━━━━━ STUDY MATERIAL
(* ===== verification/FsRead.v ===== *)
(** Reading files: [bmap] and [readi] (fs.c) against the contents of the disk. *)

From S2P Require Import Prelude Machine CString Kalloc Vm Bio Fs.

Lemma returns_zoom {S T A} (get : S → T) (set : T → S → S) (m : M T A) s (Q : A → T → Prop) :
  returns m (get s) Q → returns (zoom get set m) s (λ a s', ∃ t, s' = set t s ∧ Q a t).
Proof.
  intros (a & t & E & HQ). exists a, (set t s). split; [by unfold zoom; rewrite E|]. by exists t.
Qed.

(** What the file system relies on: from an idle cache a block can be read, the
    buffer has its contents, and releasing it leaves the cache idle. *)
Class BlockCacheOk (B : Type) `{BlockCache B} := {
  c_quiet : B → (Z → list Z) → Prop;
  c_read c dk bn : c_quiet c dk →
    returns (c_bread ROOTDEV bn) c (λ b c1, c_data c1 b = dk bn
      ∧ returns (c_brelse b) c1 (λ _ c2, c_quiet c2 dk));
}.

(** The buffer cache of bio.c is such a cache. *)
Section BioInstance.
Context {D : Type} `{DOk : BlockDeviceOk D}.
Context (pid : Z).

#[global] Instance bio_cache : BlockCache (bcache D) := {|
  c_bread := bread pid;
  c_data s b := data (getb s b);
  c_brelse := brelse pid;
|}.

#[global] Instance bio_cache_ok : BlockCacheOk (bcache D).
Proof.
  refine {| c_quiet c dk := quiet c ∧ ∀ b, block_of (disk c) b = dk b |}.
  intros c dk bn [Hq Hdk]. eapply returns_mono; [by apply (read_release_ok pid)|].
  intros b c1 [Hd Hr]. split; [by rewrite <- Hdk|].
  eapply returns_mono; [exact Hr|]. intros u c2 [Hq2 Hk2]. split; [done|]. intros b'. by rewrite Hk2.
Defined.

End BioInstance.

Section Reading.
Context {B : Type} `{BOk : BlockCacheOk B}.
Context (dk : Z → list Z).
Implicit Types s : fstate B.

(** Only the cache may have changed, and it is idle. *)
Definition fsame s s' : Prop :=
  c_quiet (cache s') dk ∧ fkm s' = fkm s ∧ itable s' = itable s ∧ sb s' = sb s.

Lemma fsame_trans s1 s2 s3 : fsame s1 s2 → fsame s2 s3 → fsame s1 s3.
Proof. intros (? & ? & ? & ?) (? & ? & ? & ?). split_and!; congruence. Qed.

(** [bread], a use of the data that leaves the cache alone, [brelse]. *)
Lemma with_block_ok {A} s bn (use : list Z → M (fstate B) A) (Q : A → fstate B → Prop) :
  c_quiet (cache s) dk →
  (∀ s1 b, fkm s1 = fkm s → itable s1 = itable s → sb s1 = sb s →
     c_data (cache s1) b = dk bn → returns (c_brelse b) (cache s1) (λ _ c2, c_quiet c2 dk) →
     returns (use (dk bn)) s1 (λ a s2, cache s2 = cache s1 ∧
       ∀ s3, fsame s2 s3 → Q a s3)) →
  returns (let! b := on_cache (c_bread ROOTDEV bn) in
           let! d := gets (λ s, c_data (cache s) b) in
           let! a := use d in
           on_cache (c_brelse b) ;;; ret a) s Q.
Proof.
  intros Hq Huse. eapply returns_bind; [by apply returns_zoom, c_read|].
  intros b s1 (c1 & -> & Hd & Hrel). set (s1 := FState _ c1 _ _).
  eapply returns_bind; [apply (returns_gets _ _ (λ d s', d = dk bn ∧ s' = s1)); by rewrite <- Hd|].
  intros d s' [-> ->]. eapply returns_bind; [by apply (Huse s1 b)|].
  intros a s2 [Ec HQ]. eapply returns_bind; [apply returns_zoom; rewrite Ec; exact Hrel|].
  intros u s3 (c3 & -> & Hq3). apply returns_ret, HQ. by split_and!.
Qed.

Lemma read_word_ok s addr i :
  c_quiet (cache s) dk →
  returns (read_word ROOTDEV addr i) s (λ r s', r = word_at (dk addr) i ∧ fsame s s').
Proof.
  intros Hq. unfold read_word. eapply returns_bind; [by apply returns_zoom, c_read|].
  intros b s1 (c1 & -> & Hd & Hrel). set (s1 := FState _ c1 _ _).
  eapply returns_bind; [apply (returns_gets _ _ (λ d s', d = dk addr ∧ s' = s1)); by rewrite <- Hd|].
  intros d s' [-> ->]. eapply returns_bind; [apply returns_zoom; exact Hrel|].
  intros u s2 (c2 & -> & Hq2). apply returns_ret. by split_and!.
Qed.

(** ** [bmap] *)

(** The block address of block [bn] of an inode, on disk [dk]. *)
Definition block_addr (x : inode) (bn : Z) : Z :=
  if bn <? NDIRECT then default 0 (addrs x !! Z.to_nat bn)
  else if bn - NDIRECT <? NINDIRECT then
    let a := default 0 (addrs x !! 11%nat) in
    if a =? 0 then 0 else word_at (dk a) (bn - NDIRECT)
  else
    let a := default 0 (addrs x !! 12%nat) in
    if a =? 0 then 0
    else
      let a' := word_at (dk a) ((bn - NDIRECT - NINDIRECT) / NINDIRECT) in
      if a' =? 0 then 0 else word_at (dk a') ((bn - NDIRECT - NINDIRECT) mod NINDIRECT).

Definition MAXFILE : Z := NDIRECT + NINDIRECT + NDINDIRECT.

Lemma bmap_ok s x bn :
  c_quiet (cache s) dk → idev x = ROOTDEV → 0 ≤ bn < MAXFILE →
  returns (bmap x bn) s (λ r s', r = block_addr x bn ∧ fsame s s').
Proof.
  intros Hq Hd Hbn. unfold bmap, block_addr. rewrite Hd.
  assert (Hrefl : fsame s s) by (by split_and!).
  destruct (bn <? NDIRECT); [by apply returns_ret|].
  destruct (bn - NDIRECT <? NINDIRECT).
  { change (Z.to_nat NDIRECT) with 11%nat. destruct (default 0 (addrs x !! 11%nat) =? 0);
      [by apply returns_ret|]. by apply read_word_ok. }
  rewrite (proj2 (Z.ltb_lt _ _)) by (unfold MAXFILE in Hbn; lia).
  change (Z.to_nat (NDIRECT + 1)) with 12%nat.
  destruct (default 0 (addrs x !! 12%nat) =? 0); [by apply returns_ret|].
  eapply returns_bind; [by apply read_word_ok|]. intros r s1 [-> Hs1].
  destruct (word_at (dk (default 0 (addrs x !! 12%nat))) _ =? 0); [by apply returns_ret|].
  eapply returns_mono; [apply read_word_ok, Hs1|]. intros r s2 [-> Hs2].
  split; [done|]. by eapply fsame_trans.
Qed.

Lemma bmap_range s x bn :
  MAXFILE ≤ bn → bmap x bn s = Panic "bmap: out of range".
Proof.
  intros Hbn. unfold MAXFILE, NDINDIRECT, NINDIRECT, NDIRECT, BSIZE in *. change (1024 / 4) with 256 in *.
  unfold bmap. rewrite !(proj2 (Z.ltb_ge _ _)); [done|..];
    unfold NDINDIRECT, NINDIRECT, NDIRECT, BSIZE; change (1024 / 4) with 256; lia.
Qed.

(** ** [readi] *)

(** Byte [off] of the file. *)
Definition content (x : inode) (off : Z) : Z :=
  default 0 (dk (block_addr x (off / BSIZE)) !! Z.to_nat (off mod BSIZE)).

(** The [n] bytes of the file from [off]. *)
Definition contents (x : inode) (off n : Z) : list Z := content x <$> seqZ off n.

(** A file without holes whose size fits its block pointers. *)
Record file_ok (x : inode) : Prop := {
  fo_dev : idev x = ROOTDEV;
  fo_size : 0 ≤ isize x ≤ MAXFILE * BSIZE;
  fo_map : ∀ bn, 0 ≤ bn → bn * BSIZE < isize x → block_addr x bn ≠ 0;
  fo_len : ∀ bn, 0 ≤ bn → bn * BSIZE < isize x → length (dk (block_addr x bn)) = Z.to_nat BSIZE;
}.

Lemma contents_app x off m n : 0 ≤ m → 0 ≤ n → contents x off (m + n) = contents x off m ++ contents x (off + m) n.
Proof. intros Hm Hn. unfold contents. by rewrite seqZ_app, fmap_app by done. Qed.

(** A run of bytes inside one block. *)
Lemma contents_block x off m :
  0 ≤ off → 0 ≤ m → off mod BSIZE + m ≤ BSIZE →
  length (dk (block_addr x (off / BSIZE))) = Z.to_nat BSIZE →
  take (Z.to_nat m) (drop (Z.to_nat (off mod BSIZE)) (dk (block_addr x (off / BSIZE)))) = contents x off m.
Proof.
  intros Hoff Hm Hin Hlen. apply list_eq_same_length with (n := Z.to_nat m).
  - unfold contents. by rewrite length_fmap, length_seqZ.
  - rewrite length_take, length_drop, Hlen. unfold BSIZE in *. dlia.
  - intros i a b Hi Ha Hb. unfold contents in Hb. rewrite list_lookup_fmap in Hb.
    rewrite lookup_seqZ_lt in Hb by lia. simpl in Hb. injection Hb as <-.
    rewrite lookup_take_lt, lookup_drop in Ha by done. unfold content.
    replace ((off + Z.of_nat i) / BSIZE) with (off / BSIZE) by (unfold BSIZE in *; dlia).
    replace (Z.to_nat ((off + Z.of_nat i) mod BSIZE)) with (Z.to_nat (off mod BSIZE) + i)%nat
      by (unfold BSIZE in *; dlia).
    by rewrite Ha.
Qed.

(** The loop, for any destination: [P k] says the first [k] bytes are stored,
    [E] holds after a failed store. *)
Section Loop.
Context (x : inode) (dst : dest) (off0 n : Z).
Context (P : Z → kmem_state → list Z → Prop) (E : kmem_state → Prop).
Context (Hfile : file_ok x) (Hoff : 0 ≤ off0) (Hn : off0 + n ≤ isize x).
Context (Hstore : ∀ tot m s out, 0 ≤ tot → 0 < m → tot + m ≤ n → P tot (fkm s) out →
  returns (either_copyout dst tot (contents x (off0 + tot) m)) s (λ r s',
    cache s' = cache s ∧ itable s' = itable s ∧ sb s' = sb s
    ∧ (fst r = 0 ∧ P (tot + m) (fkm s') (out ++ snd r) ∨ fst r = -1 ∧ E (fkm s')))).

Lemma readi_loop_ok fuel s tot out :
  c_quiet (cache s) dk → 0 ≤ tot ≤ n → P tot (fkm s) out →
  (1 + (if decide (tot < n) then 1 + ((off0 + tot) mod BSIZE + (n - tot) - 1) / BSIZE else 0)
   ≤ Z.of_nat fuel) →
  returns (readi_loop fuel x dst tot (off0 + tot) n out) s (λ r s',
    c_quiet (cache s') dk ∧ itable s' = itable s ∧ sb s' = sb s
    ∧ (fst r = n ∧ P n (fkm s') (snd r) ∨ fst r = -1 ∧ E (fkm s'))).
Proof.
  revert s tot out. induction fuel as [|f IH]; intros s tot out Hq Htot HP Hf.
  { destruct (decide (tot < n)); [|lia]. unfold BSIZE in *. dlia. }
  cbn [readi_loop]. destruct (Z.ltb_spec tot n) as [Hlt|Hge]; cbn [negb].
  2:{ apply returns_ret. assert (tot = n) as -> by lia. split_and!; auto. }
  rewrite decide_True in Hf by done.
  assert (Hbn : 0 ≤ (off0 + tot) / BSIZE ∧ (off0 + tot) / BSIZE * BSIZE < isize x)
    by (unfold BSIZE in *; dlia).
  pose proof (fo_map x Hfile _ (proj1 Hbn) (proj2 Hbn)) as Hmap.
  pose proof (fo_len x Hfile _ (proj1 Hbn) (proj2 Hbn)) as Hlen.
  eapply returns_bind; [apply (bmap_ok s x); [done|apply Hfile|]|].
  { destruct (fo_size x Hfile). unfold BSIZE in *. dlia. }
  intros addr s1 [-> (Hq1 & Hk1 & Hi1 & Hb1)]. rewrite (proj2 (Z.eqb_neq _ _) Hmap).
  rewrite (fo_dev x Hfile). eapply returns_bind; [by apply returns_zoom, c_read|].
  intros b s2 (c2 & -> & Hd2 & Hrel2). set (s2 := FState _ c2 _ _).
  set (m := Z.min (n - tot) (BSIZE - (off0 + tot) mod BSIZE)).
  assert (Hm : 0 < m ∧ tot + m ≤ n ∧ (off0 + tot) mod BSIZE + m ≤ BSIZE) by (subst m; unfold BSIZE in *; dlia).
  eapply returns_bind; [apply (returns_gets _ _ (λ d s', d = dk (block_addr x ((off0 + tot) / BSIZE)) ∧ s' = s2)); by rewrite <- Hd2|].
  intros d s' [-> ->]. rewrite contents_block by (done || lia).
  eapply returns_bind; [apply (Hstore tot m s2 out); try lia; change (fkm s2) with (fkm s1); by rewrite Hk1|].
  intros [r bs] s3 (Hc3 & Hi3 & Hb3 & Hr). cbn [fst snd] in *.
  assert (Hrel3 : returns (c_brelse b) (cache s3) (λ _ c, c_quiet c dk)) by (by rewrite Hc3).
  destruct Hr as [[-> HP3]|[-> HE3]]; cbn [Z.eqb].
  - eapply returns_bind; [by apply returns_zoom|]. intros u s4 (c4 & -> & Hq4).
    rewrite <- Z.add_assoc.
    assert (Hmore : tot + m < n → (off0 + (tot + m)) mod BSIZE = 0) by (subst m; unfold BSIZE in *; dlia).
    eapply returns_mono; [apply (IH _ (tot + m) (out ++ bs)); [done|lia|done|]|].
    + destruct (decide (tot + m < n)) as [Hl|]; [|unfold BSIZE in *; dlia].
      rewrite Hmore by done. subst m. unfold BSIZE in *. dlia.
    + intros r s5 (? & Hi5 & Hb5 & ?). subst s2. simpl in *. split_and!; try done; congruence.
  - eapply returns_bind; [by apply returns_zoom|]. intros u s4 (c4 & -> & Hq4). apply returns_ret.
    subst s2. simpl in *. split_and!; try done; [congruence|congruence|by right].
Qed.

End Loop.

(** The number of bytes [readi] delivers. *)
Definition read_len (x : inode) (off n : Z) : Z :=
  if (isize x <? off) || (2 ^ 32 <=? off + n) then 0 else Z.min n (isize x - off).

Lemma MAXFILE_small : MAXFILE * BSIZE < 2 ^ 32.
Proof. vm_compute. done. Qed.

Lemma readi_gen s ip dst off n (P : Z → kmem_state → list Z → Prop) (E : kmem_state → Prop) :
  let x := geti s ip in
  c_quiet (cache s) dk → file_ok x → 0 ≤ off < 2 ^ 32 → 0 ≤ n < 2 ^ 32 → P 0 (fkm s) [] →
  (∀ tot m s out, 0 ≤ tot → 0 < m → tot + m ≤ read_len x off n → P tot (fkm s) out →
    returns (either_copyout dst tot (contents x (off + tot) m)) s (λ r s',
      cache s' = cache s ∧ itable s' = itable s ∧ sb s' = sb s
      ∧ (fst r = 0 ∧ P (tot + m) (fkm s') (out ++ snd r) ∨ fst r = -1 ∧ E (fkm s')))) →
  returns (readi ip dst off n) s (λ r s',
    c_quiet (cache s') dk ∧ itable s' = itable s ∧ sb s' = sb s
    ∧ (fst r = read_len x off n ∧ P (read_len x off n) (fkm s') (snd r) ∨ fst r = -1 ∧ E (fkm s'))).
Proof.
  intros x Hq Hfile Hoff Hn HP Hstore. unfold readi.
  eapply returns_bind; [apply (returns_gets _ _ (λ y s', y = x ∧ s' = s)); done|].
  intros y s' [-> ->]. destruct (fo_size x Hfile) as [Hs0 Hs1]. pose proof MAXFILE_small.
  unfold read_len in *. destruct (Z.ltb_spec (isize x) off) as [Hbig|Hle]; cbn [orb].
  { apply returns_ret. split_and!; try done. left. done. }
  destruct (Z.leb_spec (2 ^ 32) (off + n)) as [Hov|Hno]; cbn [orb].
  { assert (Ew : u32 (off + n) = off + n - 2 ^ 32).
    { unfold u32. symmetry. apply (Z.mod_unique_pos _ _ 1); lia. }
    rewrite Ew, (proj2 (Z.ltb_lt _ _)) by lia. apply returns_ret. split_and!; try done. by left. }
  rewrite u32_id by lia. rewrite (proj2 (Z.ltb_ge (off + n) off)) by lia.
  replace (if isize x <? off + n then isize x - off else n) with (Z.min n (isize x - off))
    by (destruct (Z.ltb_spec (isize x) (off + n)); lia).
  cbn [orb] in Hstore. set (n' := Z.min n (isize x - off)) in *.
  assert (Hn' : 0 ≤ n' ∧ off + n' ≤ isize x) by lia. clearbody n'.
  pose proof (readi_loop_ok x dst off n' P E Hfile ltac:(lia) ltac:(lia) Hstore
    (S (S (Z.to_nat (n' / BSIZE + 1)))) s 0 [] Hq ltac:(lia) HP) as Hl.
  rewrite Z.add_0_r in Hl. apply Hl.
  destruct (decide (0 < n')); [|lia]. unfold BSIZE. dlia.
Qed.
━━━━━━━━━━
The lines holding the string "global" are what is needed from the material above.

▸ **TASK OUTPUT**
#[global] Instance bio_cache : BlockCache (bcache D) := {|
#[global] Instance bio_cache_ok : BlockCacheOk (bcache D).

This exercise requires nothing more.